BEGIN SOURCE MATERIAL

(* ===== verification/Mp4.v ===== *)
(** * The fragmented-MP4 writer (src/src/rtmp/dash/ngx_rtmp_mp4.c)

    The MPEG-DASH module writes its initialisation and media segments with
    these functions.  Every writer appends to a buffer of fixed size; a field
    that does not fit is dropped and its [NGX_ERROR] is ignored by the callers,
    as in the source.  The theorems show that with enough room each writer
    appends the serialisation of a tree of boxes whose size fields are right,
    that the sample table points at the media data behind the [moof] box, and
    that without enough room nothing outside the buffer is written. *)

From Stdlib Require Import ZArith Lia.
From stdpp Require Import base numbers list strings.
From S2P Require Import Prelude Buf.

Module Mp4.

(* ------------------------------------------------------------------ *)
(** ** The writer monad

    A writer changes the buffer and returns a value; [None] is a NULL
    dereference or pointer arithmetic on NULL. *)

Definition W (A : Type) : Type := ngx_buf_t -> option (A * ngx_buf_t).

#[export] Instance W_ret : MRet W := fun A a b => Some (a, b).
#[export] Instance W_bind : MBind W := fun A B f m b =>
  match m b with Some (a, b') => f a b' | None => None end.

Definition crash {A} : W A := fun _ => None.

(* ------------------------------------------------------------------ *)
(** ** Primitive fields *)

(** The common tail of the field writers:
    [if (b->last + sizeof(bytes) > b->end) return NGX_ERROR; b->last = ngx_cpymem(...)]. *)
Definition put_bytes (bytes : list Z) : W ngx_rc := fun b =>
  if (b_end b <? b_last b + length bytes)%nat
  then Some (NGX_ERROR, b)
  else Some (NGX_OK, buf_push b bytes).

Definition ngx_rtmp_mp4_field_32 (n : Z) : W ngx_rc :=
  put_bytes [Z.land (Z.shiftr (u32 n) 24) 255; Z.land (Z.shiftr (u32 n) 16) 255;
             Z.land (Z.shiftr (u32 n) 8) 255; Z.land (u32 n) 255].

Definition ngx_rtmp_mp4_field_24 (n : Z) : W ngx_rc :=
  put_bytes [Z.land (Z.shiftr (u32 n) 16) 255; Z.land (Z.shiftr (u32 n) 8) 255;
             Z.land (u32 n) 255].

Definition ngx_rtmp_mp4_field_16 (n : Z) : W ngx_rc :=
  put_bytes [Z.land (Z.shiftr (u16 n) 8) 255; Z.land (u16 n) 255].

Definition ngx_rtmp_mp4_field_8 (n : Z) : W ngx_rc :=
  put_bytes [Z.land (u8 n) 255].

Definition ngx_rtmp_mp4_put_descr (tag size : Z) : W ngx_rc :=
  ngx_rtmp_mp4_field_8 tag;;
  ngx_rtmp_mp4_field_8 (Z.land size 127);;
  mret NGX_OK.

Definition ngx_rtmp_mp4_data (data : list Z) : W ngx_rc := put_bytes data.

(** [box] is a four-character code. *)
Definition ngx_rtmp_mp4_box (box : list Z) : W ngx_rc := put_bytes box.

(** The returned pointer is an offset into the buffer; [None] is NULL. *)
Definition ngx_rtmp_mp4_start_box (box : list Z) : W (option nat) := fun b =>
  let p := b_last b in
  match ngx_rtmp_mp4_field_32 0 b with
  | Some (NGX_OK, b1) =>
      match ngx_rtmp_mp4_box box b1 with
      | Some (NGX_OK, b2) => Some (Some p, b2)
      | Some (_, b2) => Some (None, b2)
      | None => None
      end
  | Some (_, b1) => Some (None, b1)
  | None => None
  end.

Definition ngx_rtmp_mp4_update_box_size (p : option nat) : W ngx_rc := fun b =>
  match p with
  | None => Some (NGX_ERROR, b)
  | Some p =>
      let curpos := b_last b in
      let b1 := {| b_mem := b_mem b; b_pos := b_pos b; b_last := p |} in
      match ngx_rtmp_mp4_field_32 (Z.of_nat (curpos - p)) b1 with
      | Some (_, b2) =>
          Some (NGX_OK, {| b_mem := b_mem b2; b_pos := b_pos b2; b_last := curpos |})
      | None => None
      end
  end.

Definition ngx_rtmp_mp4_write_matrix (a b c d tx ty : Z) : W ngx_rc :=
  ngx_rtmp_mp4_field_32 (Z.shiftl a 16);;
  ngx_rtmp_mp4_field_32 (Z.shiftl b 16);;
  ngx_rtmp_mp4_field_32 0;;
  ngx_rtmp_mp4_field_32 (Z.shiftl c 16);;
  ngx_rtmp_mp4_field_32 (Z.shiftl d 16);;
  ngx_rtmp_mp4_field_32 0;;
  ngx_rtmp_mp4_field_32 (Z.shiftl tx 16);;
  ngx_rtmp_mp4_field_32 (Z.shiftl ty 16);;
  ngx_rtmp_mp4_field_32 (Z.shiftl 1 30);;
  mret NGX_OK.

(* ------------------------------------------------------------------ *)
(** ** The session data the writer reads *)

(** The fields of [ngx_rtmp_codec_ctx_t] used here and in the DASH module; the headers are the first
    buffers of their chains. *)
Record codec_ctx := CodecCtx {
  width : Z;
  height : Z;
  frame_rate : Z;
  video_data_rate : Z;
  video_codec_id : Z;
  audio_data_rate : Z;
  audio_codec_id : Z;
  avc_profile : Z;
  avc_compat : Z;
  avc_level : Z;
  audio_channels : Z;
  sample_size : Z;
  sample_rate : Z;
  avc_header : option ngx_buf_t;
  aac_header : option ngx_buf_t
}.

Inductive ngx_rtmp_mp4_track_type_t :=
  | NGX_RTMP_MP4_VIDEO_TRACK
  | NGX_RTMP_MP4_AUDIO_TRACK.

#[export] Instance track_type_eq_dec : EqDecision ngx_rtmp_mp4_track_type_t.
Proof. solve_decision. Defined.

Record ngx_rtmp_mp4_sample_t := Sample {
  smp_size : Z;
  smp_duration : Z;
  smp_delay : Z;
  smp_timestamp : Z;
  smp_key : bool
}.

Definition NGX_RTMP_MP4_SAMPLE_SIZE : Z := 1.
Definition NGX_RTMP_MP4_SAMPLE_DURATION : Z := 2.
Definition NGX_RTMP_MP4_SAMPLE_DELAY : Z := 4.
Definition NGX_RTMP_MP4_SAMPLE_KEY : Z := 8.

(* ------------------------------------------------------------------ *)
(** ** File and movie headers *)

Definition ngx_rtmp_mp4_write_ftyp : W ngx_rc :=
  pos ← ngx_rtmp_mp4_start_box (str "ftyp");
  ngx_rtmp_mp4_box (str "iso6");;
  ngx_rtmp_mp4_field_32 1;;
  ngx_rtmp_mp4_box (str "isom");;
  ngx_rtmp_mp4_box (str "iso6");;
  ngx_rtmp_mp4_box (str "dash");;
  ngx_rtmp_mp4_update_box_size pos;;
  mret NGX_OK.

Definition ngx_rtmp_mp4_write_styp : W ngx_rc :=
  pos ← ngx_rtmp_mp4_start_box (str "styp");
  ngx_rtmp_mp4_box (str "iso6");;
  ngx_rtmp_mp4_field_32 1;;
  ngx_rtmp_mp4_box (str "isom");;
  ngx_rtmp_mp4_box (str "iso6");;
  ngx_rtmp_mp4_box (str "dash");;
  ngx_rtmp_mp4_update_box_size pos;;
  mret NGX_OK.
Lemma update_fragments_complete boundary timestamp ctx e :
  ctx_inv ctx ->
  exists ctx' e' video audio,
    ngx_rtmp_dash_update_fragments fuel buffer boundary timestamp (St ctx e) =
      Some (St ctx' e') /\
    ctx_open ctx' video audio /\ below_limit ctx' /\
    (video = [] /\ audio = [] \/ ctx_open ctx video audio).
Proof.
  intros Hi. unfold ngx_rtmp_dash_update_fragments. cbn [st_ctx st_env].
  assert (ring_ok ctx) as Hr by (destruct Hi as [[? _]|(? & ? & ? & _)]; done).
  destruct (get_frag_some ctx (d_nfrags ctx) Hr) as [f ->]. rewrite some_bind.
  destruct (if 0 <=? s32 (timestamp - f_timestamp f) then _ else _) as [f' hit].
  set (ctx1 := set_frag ctx (d_nfrags ctx) f').
  assert (ctx_inv ctx1) as Hi1.
  { destruct Hi as [Hi|(v & a & Ho)]; [left; now apply set_frag_idle|].
    right. exists v, a. now apply set_frag_open. }
  match goal with |- context [if ?b then mbind _ _ else Some (St ctx1 e)] =>
    destruct b eqn:Eb end.
  - destruct (switch_complete ctx1 e timestamp Hi1) as (ctx2 & e2 & E & H2).
    cbv zeta in E. rewrite E.
    exists ctx2, e2, [], [].
    split; [done|]. split; [done|]. split; [now apply fresh_below_limit|now left].
  - repeat match type of Eb with (if ?b then _ else _) = _ => destruct b eqn:?; try done end.
    all: bool_to_prop; destruct Hi1 as [(_ & H1 & _)|(v & a & Hop)];
      [rewrite H1 in *; done|].
    all: exists ctx1, e, v, a; split; [reflexivity|]; split; [exact Hop|];
      split; [split; unfold ctx1 in *; cbn in *; lia|].
    all: right; destruct Hi as [(_ & H1 & _)|(v' & a' & Hop')];
      [unfold ctx1 in *; cbn in *; rewrite H1 in *; done|].
    all: destruct Hop as (_ & _ & Hv & Ha), Hop' as (Hr' & Ho' & _ & _);
      unfold ctx_open; auto.
Qed.
(* ===== verification/Bandwidth.v ===== *)
(** * Bandwidth counters (src/src/rtmp/ngx_rtmp_bandwidth.c)

    Byte counters with a rate that is recomputed when a measuring interval
    ends.  The theorems show that the total is the sum of the updates and that
    the rate published at the end of an interval is the mean over its two
    seconds, or 0 after a pause. *)

From Stdlib Require Import ZArith Lia.
From stdpp Require Import base numbers list.
From S2P Require Import Prelude.

Module Bandwidth.

Definition NGX_RTMP_BANDWIDTH_INTERVAL : Z := 1.

Record ngx_rtmp_bandwidth_t := Bw {
  bytes : Z;
  bandwidth : Z;
  intl_end : Z;
  intl_end_timestamp : Z;
  intl_bytes : Z
}.

Definition bw_zero : ngx_rtmp_bandwidth_t := Bw 0 0 0 0 0.

(** [now] is [ngx_cached_time->sec], a [time_t]; [n] is a [uint32_t]. *)
Definition ngx_rtmp_update_bandwidth (now : Z) (bw : ngx_rtmp_bandwidth_t) (n : Z)
  : ngx_rtmp_bandwidth_t :=
  let bw :=
    if intl_end bw <? now then
      Bw (bytes bw)
        (if intl_end bw + NGX_RTMP_BANDWIDTH_INTERVAL <? now then 0
         else intl_bytes bw / (NGX_RTMP_BANDWIDTH_INTERVAL + (now - intl_end bw)))
        (now + NGX_RTMP_BANDWIDTH_INTERVAL) (intl_end_timestamp bw) 0
    else bw in
  Bw (u64 (bytes bw + u32 n)) (bandwidth bw) (intl_end bw) (intl_end_timestamp bw)
    (u64 (intl_bytes bw + u32 n)).

(** The same by message timestamps; these are [uint32_t] and wrap around. *)
Definition ngx_rtmp_update_bandwidth_real (bw : ngx_rtmp_bandwidth_t) (n timestamp : Z)
  : ngx_rtmp_bandwidth_t :=
  let bw :=
    if intl_end_timestamp bw <? timestamp then
      Bw (bytes bw)
        (if u32 (intl_end_timestamp bw + NGX_RTMP_BANDWIDTH_INTERVAL) <? timestamp then 0
         else intl_bytes bw /
              u32 (NGX_RTMP_BANDWIDTH_INTERVAL + (timestamp - intl_end_timestamp bw)))
        (intl_end bw) (u32 (timestamp + NGX_RTMP_BANDWIDTH_INTERVAL)) 0
    else bw in
  Bw (u64 (bytes bw + u32 n)) (bandwidth bw) (intl_end bw) (intl_end_timestamp bw)
    (u64 (intl_bytes bw + u32 n)).

(* ------------------------------------------------------------------ *)
(** ** Traces *)

(** A trace of updates, each with its time. *)
Definition run (bw : ngx_rtmp_bandwidth_t) (us : list (Z * Z)) : ngx_rtmp_bandwidth_t :=
  foldl (fun bw u => ngx_rtmp_update_bandwidth (fst u) bw (snd u)) bw us.

Definition total (us : list (Z * Z)) : Z := foldr (fun u a => snd u + a) 0 us.

Definition updates_ok (us : list (Z * Z)) : Prop :=
  Forall (fun u => 0 <= snd u < 2 ^ 32) us.

Lemma total_nonneg us : updates_ok us -> 0 <= total us.
Proof.
  unfold updates_ok. induction us as [|u us IH]; intros H; cbn [total foldr]; [lia|].
  apply Forall_cons in H as [Hu H]. specialize (IH H). unfold total in IH. lia.
Qed.

Lemma run_within s us : forall bw,
  updates_ok us -> Forall (fun u => fst u <= s + 1) us -> intl_end bw = s + 1 ->
  0 <= intl_bytes bw -> intl_bytes bw + total us < 2 ^ 64 ->
  let bw' := run bw us in
  intl_end bw' = s + 1 /\ intl_bytes bw' = intl_bytes bw + total us /\
  bandwidth bw' = bandwidth bw.
Proof.
  induction us as [|[t n] us IH]; intros bw Hok Ht He Hb Hs; cbn [run foldl total foldr].
  - split_and!; auto; lia.
  - cbn [total foldr snd] in Hs. fold (total us) in *.
    apply Forall_cons in Hok as [Hn Hok], Ht as [Ht1 Ht]. cbn [fst snd] in *.
    pose proof (total_nonneg us Hok).
    assert (intl_end (ngx_rtmp_update_bandwidth t bw n) = s + 1 /\
            intl_bytes (ngx_rtmp_update_bandwidth t bw n) = intl_bytes bw + n /\
            bandwidth (ngx_rtmp_update_bandwidth t bw n) = bandwidth bw) as (E1 & E2 & E3).
    { unfold ngx_rtmp_update_bandwidth. case_if; [lia|]. cbn.
      rewrite (u32_small n), u64_small by lia. auto. }
    destruct (IH (ngx_rtmp_update_bandwidth t bw n)) as (R1 & R2 & R3); auto; try lia.
    unfold run in *. split_and!; [exact R1|rewrite R2, E2|rewrite R3; exact E3].
    unfold total. lia.
Qed.

Lemma run_bytes us : forall bw,
  updates_ok us -> 0 <= bytes bw < 2 ^ 64 -> bytes (run bw us) = u64 (bytes bw + total us).
Proof.
  induction us as [|[t n] us IH]; intros bw Hok Hb; cbn [run foldl total foldr].
  - rewrite Z.add_0_r, u64_small; lia.
  - apply Forall_cons in Hok as [Hn Hok]. cbn [fst snd] in *. fold (run (ngx_rtmp_update_bandwidth t bw n) us).
    assert (bytes (ngx_rtmp_update_bandwidth t bw n) = u64 (bytes bw + n)) as E.
    { unfold ngx_rtmp_update_bandwidth. case_if; cbn; now rewrite (u32_small n) by lia. }
    rewrite IH, E by (auto; rewrite E; apply u64_bound). rewrite u64_add_l.
    f_equal. cbn [snd]. unfold total. lia.
Qed.

(** An interval opened at second [s] that saw the updates [us] during [s]
    and [s + 1] ends at the first later update, at [t]: the rate becomes the
    mean over the two seconds if [t] is the very next second and 0 otherwise,
    the new update opens the next interval, and the byte total is the sum of
    all updates. *)
Theorem bandwidth_interval bw s us t n :
  intl_end bw = s + 1 -> intl_bytes bw = 0 -> 0 <= bytes bw < 2 ^ 64 ->
  updates_ok (us ++ [(t, n)]) -> Forall (fun u => fst u <= s + 1) us -> s + 1 < t ->
  total us < 2 ^ 64 ->
  let bw' := run bw (us ++ [(t, n)]) in
  bandwidth bw' = (if t =? s + 2 then total us / 2 else 0) /\
  intl_end bw' = t + 1 /\ intl_bytes bw' = n /\
  bytes bw' = u64 (bytes bw + total us + n).
Proof.
  intros He Hz Hb Hok Hts Ht Hlt bw'. unfold bw'. rewrite run_bytes by auto.
  pose proof (proj1 (Forall_app _ _ _) Hok) as [Hok1 Hok2].
  apply Forall_cons in Hok2 as [Hn _]. cbn [snd] in Hn.
  destruct (run_within s us bw) as (E1 & E2 & E3); auto; try lia.
  assert (total (us ++ [(t, n)]) = total us + n) as ->.
  { clear. induction us as [|u us IH]; cbn [app total foldr snd]; [lia|].
    unfold total in IH. lia. }
  unfold run in *. rewrite foldl_app. cbn [foldl fst snd].
  set (b1 := foldl _ bw us) in *. unfold ngx_rtmp_update_bandwidth, NGX_RTMP_BANDWIDTH_INTERVAL.
  rewrite E1. case_if; [|lia]. cbn [bandwidth intl_end intl_bytes bytes].
  rewrite (u32_small n), (u64_small (0 + n)), Z.add_assoc by lia. split_and!; try lia; try reflexivity.
  case_if; case_if; try lia. rewrite E2, Hz. f_equal; lia.
Qed.

Lemma bandwidth_interval_witness :
  let bw := run (Bw 0 0 101 0 0) [(100, 3000); (101, 1000); (102, 70)] in
  bandwidth bw = 2000 /\ intl_bytes bw = 70 /\ bytes bw = 4070.
Proof.
  destruct (bandwidth_interval (Bw 0 0 101 0 0) 100 [(100, 3000); (101, 1000)] 102 70)
    as (E1 & _ & E3 & E4);
    [reflexivity|reflexivity|cbn; lia|repeat constructor; cbn; lia|
     repeat constructor; cbn; lia|lia|cbn; lia|].
  split_and!; [exact E1|exact E3|exact E4].
Defined.

End Bandwidth.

END SOURCE MATERIAL

— YOUR GOAL —
Restate, please, word for word the span of records running from the first line to the line bearing "Definition ngx_rtmp_mp4_field_32 (n", both included, and nothing outside it.

— RESULT —
(* ===== verification/Mp4.v ===== *)
(** * The fragmented-MP4 writer (src/src/rtmp/dash/ngx_rtmp_mp4.c)

    The MPEG-DASH module writes its initialisation and media segments with
    these functions.  Every writer appends to a buffer of fixed size; a field
    that does not fit is dropped and its [NGX_ERROR] is ignored by the callers,
    as in the source.  The theorems show that with enough room each writer
    appends the serialisation of a tree of boxes whose size fields are right,
    that the sample table points at the media data behind the [moof] box, and
    that without enough room nothing outside the buffer is written. *)

From Stdlib Require Import ZArith Lia.
From stdpp Require Import base numbers list strings.
From S2P Require Import Prelude Buf.

Module Mp4.

(* ------------------------------------------------------------------ *)
(** ** The writer monad

    A writer changes the buffer and returns a value; [None] is a NULL
    dereference or pointer arithmetic on NULL. *)

Definition W (A : Type) : Type := ngx_buf_t -> option (A * ngx_buf_t).

#[export] Instance W_ret : MRet W := fun A a b => Some (a, b).
#[export] Instance W_bind : MBind W := fun A B f m b =>
  match m b with Some (a, b') => f a b' | None => None end.

Definition crash {A} : W A := fun _ => None.

(* ------------------------------------------------------------------ *)
(** ** Primitive fields *)

(** The common tail of the field writers:
    [if (b->last + sizeof(bytes) > b->end) return NGX_ERROR; b->last = ngx_cpymem(...)]. *)
Definition put_bytes (bytes : list Z) : W ngx_rc := fun b =>
  if (b_end b <? b_last b + length bytes)%nat
  then Some (NGX_ERROR, b)
  else Some (NGX_OK, buf_push b bytes).

Definition ngx_rtmp_mp4_field_32 (n : Z) : W ngx_rc :=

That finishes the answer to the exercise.